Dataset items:

- - - - -

(** * Kiro2api-Node: the AWS event-stream decoder

    A shallow embedding of the event-stream parser of the repository
    ([parseFrame], [parseHeaders], [EventStreamDecoder], [parseKiroEvent],
    [crc32c]) and the properties of its specification, checked against it.

    Conventions of the embedding:
    - a Node [Buffer] is a [list byte]; [Buffer.slice] never mutates in this
      code, so views are modelled as values;
    - JavaScript numbers that hold lengths, offsets and decoded integers are
      [Z]; a JavaScript string is the list of its code points;
    - [throw] is the [Throw] outcome, [try]/[catch] is [try_catch];
    - loops and the recursion on nested frames run on a fuel that the entry
      points set from the buffer length; [OutOfFuel] is a separate outcome
      that no [catch] handles, and it is proved unreachable;
    - [zlib.gunzipSync] and [JSON.parse] belong to the runtime: the
      development is parametric in them, and in the engine's
      [CanonicalNumericIndexString], which rests on the conversion of
      floating-point numbers to text;
    - the generator [decode] is run to its end by its caller, and the limits
      of the runtime (call stack, sizes of strings and buffers) are not
      modelled. *)

From Stdlib Require Import ZArith NArith List Lia Bool Ascii String.
From Stdlib Require Import Strings.Byte.
From stdpp Require Import base option list gmap.
Import ListNotations.

Local Open Scope Z_scope.

(** ** Outcomes of JavaScript computations *)

(** The exceptions this code can raise: its two [new Error(...)], the
    [RangeError] of a [Buffer] read outside the buffer, the [TypeError] of
    an assignment to a property that cannot be written (the module is in
    strict mode), and the [SyntaxError] of [JSON.parse]. *)
Inductive error : Type :=
| InvalidLength (totalLength : Z)
| UnknownHeaderType (headerType : Z)
| RangeError
| TypeError
| SyntaxError.

Inductive outcome (A : Type) : Type :=
| Return (a : A)
| Throw (e : error)
| OutOfFuel.
Arguments Return {A} a.
Arguments Throw {A} e.
Arguments OutOfFuel {A}.

Definition bind {A B : Type} (m : outcome A) (k : A -> outcome B) : outcome B :=
  match m with
  | Return a => k a
  | Throw e => Throw e
  | OutOfFuel => OutOfFuel
  end.

(** [try { m } catch (e) { h e }]: every exception is handled, an exhausted
    fuel is not an exception. *)
Definition try_catch {A : Type} (m : outcome A) (h : error -> outcome A) : outcome A :=
  match m with
  | Return a => Return a
  | Throw e => h e
  | OutOfFuel => OutOfFuel
  end.

Declare Scope js_scope.
Delimit Scope js_scope with js.
Notation "'let*' x ':=' m 'in' k" := (bind m (fun x => k))
  (at level 10, x name, m at level 100, k at level 200) : js_scope.
Notation "'let*' ' p ':=' m 'in' k" := (bind m (fun x => match x with p => k end))
  (at level 10, p pattern, m at level 100, k at level 200) : js_scope.
Local Open Scope js_scope.

(** ** Node's Buffer *)

Module Buffer.

Abbreviation t := (list byte).

Definition byte_val (x : byte) : Z := Z.of_N (Byte.to_N x).

(** [buffer.length] *)
Definition len (b : t) : Z := Z.of_nat (length b).

(** An index argument of [slice]: negative counts from the end, and the
    result is clamped to the buffer. *)
Definition clamp (b : t) (i : Z) : Z :=
  if i <? 0 then Z.max (len b + i) 0 else Z.min i (len b).

(** [buffer.slice(start, end)] *)
Definition slice (b : t) (start end_ : Z) : t :=
  let s := clamp b start in
  let e := clamp b end_ in
  take (Z.to_nat (e - s)) (drop (Z.to_nat s) b).

(** [buffer.slice(start)] *)
Definition slice_from (b : t) (start : Z) : t := slice b start (len b).

(** [Buffer.concat([a, b])] *)
Definition concat (a b : t) : t := a ++ b.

- - - - -

Problem -> Each line from the one holding "if i <? 0 then" to the end of the data above goes into the answer exactly as written, and no other line does.

Reply to the exercise ->
  if i <? 0 then Z.max (len b + i) 0 else Z.min i (len b).

(** [buffer.slice(start, end)] *)
Definition slice (b : t) (start end_ : Z) : t :=
  let s := clamp b start in
  let e := clamp b end_ in
  take (Z.to_nat (e - s)) (drop (Z.to_nat s) b).

(** [buffer.slice(start)] *)
Definition slice_from (b : t) (start : Z) : t := slice b start (len b).

(** [Buffer.concat([a, b])] *)
Definition concat (a b : t) : t := a ++ b.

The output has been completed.